Alexander Vance, el hombre que nunca le había temblado la mano a nadie, sintió que el mundo se desmoronaba bajo sus pies. La carta que Elara le había entregado no estaba escrita en un papel elegante, sino en una hoja arrugada de un cuaderno barato, y la letra era angustiada, apresurada. Era la confesión de su hermano menor, Miguel, escrita desde la prisión donde cumplía una condena por un crimen que no cometió.
Las primeras líneas decían:
“Hermana, si estás leyendo esto, es porque no pudo conseguir el dinero para el abogado. No te culpo. Sé que hiciste todo lo posible. Por favor, cuéntale a mamá la verdad: yo no robé ese dinero. El verdadero culpable es el sobrino de Alexander Vance, el joven Eric Vance. Él me tendió una trampa porque me negué a ser su chivo expiatorio en su negocio sucio. Pero quién nos va a creer a nosotros, pobres, en contra de la palabra de un Vance…”
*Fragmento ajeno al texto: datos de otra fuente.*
Lemma produce_weight s s' : CI s → CI s' → cl_produce s = Some s' → (cl_weight s' < cl_weight s)%nat.
Proof.
  intros I I' H. pose proof (contents_length s I) as L. pose proof (contents_length s' I') as L'. unfold cl_weight.
  unfold cl_produce in H. destruct (cl_prod s) as [[|v todo]| | |] eqn:Hp; try done.
  - injection H as <-. cbn [cl_prod cl_chan cl_cons cl_log] in *. simpl in L, L'. pose proof (weight_close (cl_cons s)). simpl pweight. lia.
  - destruct (fifo_send _ _ _ _) as [[susp rx] q] eqn:Hs.
    assert (f_closed (cl_chan s) = false) as Hcl.
    { destruct (f_closed (cl_chan s)) eqn:E; [|done]. apply (ci_closed _ I) in E. congruence. }
    rewrite Hcl in H. destruct susp; [|destruct rx as [[|j]|]]; injection H as <-; cbn [cl_prod cl_chan cl_cons cl_log] in *;
      rewrite ?length_app in L'; simpl in L, L'; simpl pweight; try lia.
    assert (cl_cons s !! j = Some c_wait) as Hj.
    { destruct (ci_wait _ I) as (js&Hw&HW). apply HW. unfold fifo_send, fifo_push in Hs. rewrite Hcl, prune_everybody in Hs.
      rewrite Hp in Hw. inversion Hw as [p1 b1 c1 Hnp Ep Eb Ec Ew|?|p1 c1 js1 Hnp Hnd Ep Eb Ec Ew]; rewrite <- Ew in Hs; simpl in Hs; [by case_bool_decide; simplify_eq|].
      destruct js1 as [|j' js1]; simpl in Hs; [by case_bool_decide; simplify_eq|]. simplify_eq. by left. }
    pose proof (sum_insert cweight _ _ _ (c_resumed (Some v)) Hj). simpl cweight in *. lia.
Qed.
Lemma consume_weight s j s' : CI s → CI s' → cl_consume j s = Some s' → (cl_weight s' < cl_weight s)%nat.
Proof.
  intros I I' H. pose proof (contents_length s I) as L. pose proof (contents_length s' I') as L'. unfold cl_weight. unfold cl_consume in H.
  destruct (cl_cons s !! j) as [[| |[v|]|v| |e]|] eqn:Hj; try done.
  - destruct (fifo_recv _ _ _) as [[o susp] q] eqn:Hr. injection H as <-. cbn [cl_prod cl_chan cl_cons cl_log] in *.
    assert (∀ o p, pweight (unblock o p) = pweight p ∧ todo_of (unblock o p) = todo_of p) as Hu by (by intros [[]|] []).
    destruct (Hu (fifo_pop everybody (cl_chan s)).1.2 (cl_prod s)) as [E1 E2]. rewrite E1, E2 in *. rewrite length_app in L'.
    pose proof (sum_insert cweight _ _ _ (if susp : bool then c_wait else c_resumed o) Hj) as Hw.
    unfold fifo_recv in Hr. destruct (fifo_pop everybody (cl_chan s)) as [[[v|] tx] q0]; [|destruct (f_closed (cl_chan s))]; simplify_eq;
      simpl in *; lia.
  - destruct offload; injection H as <-.
    + cbn [set_cons cl_prod cl_chan cl_cons] in *. pose proof (sum_insert cweight _ _ _ (c_run v) Hj). simpl cweight in *. lia.
    + unfold cl_finish. destruct (use _ _); cbn [set_cons cl_prod cl_chan cl_cons] in *.
      * pose proof (sum_insert cweight _ _ _ (c_failed e) Hj). simpl cweight in *. lia.
      * pose proof (sum_insert cweight _ _ _ c_ready Hj). simpl cweight in *. lia.
  - injection H as <-. cbn [set_cons cl_prod cl_chan cl_cons] in *. pose proof (sum_insert cweight _ _ _ (match at_end (cl_acc s) with None => c_done | Some e => c_failed e end) Hj).
    destruct (at_end _); simpl cweight in *; lia.
  - injection H as <-. unfold cl_finish. destruct (use _ _); cbn [set_cons cl_prod cl_chan cl_cons] in *.
    + pose proof (sum_insert cweight _ _ _ (c_failed e) Hj). simpl cweight in *. lia.
    + pose proof (sum_insert cweight _ _ _ c_ready Hj). simpl cweight in *. lia.
Qed.
Lemma step_weight s s' : CI s → client_step s s' → (cl_weight s' < cl_weight s)%nat.
Proof.
  intros I H. pose proof (step_inv s s' I H) as I'. destruct H as [H|[j H]]; [by apply produce_weight|by eapply consume_weight].
Qed.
La sangre se le heló a Alexander. Eric, su propio sobrino, a quien había protegido y financiado una y otra vez, era el responsable de arruinar la vida de un inocente y, por consecuencia, de sumir en la desesperación a la única mujer que le había hecho sentir algo real. De repente, todas las piezas encajaron. La tristeza profunda en los ojos de Elara, su desprecio instintivo hacia su riqueza, su negativa a ser comprada… No era orgullo ciego. Era la dignidad de alguien que había sido aplastada por su propia familia.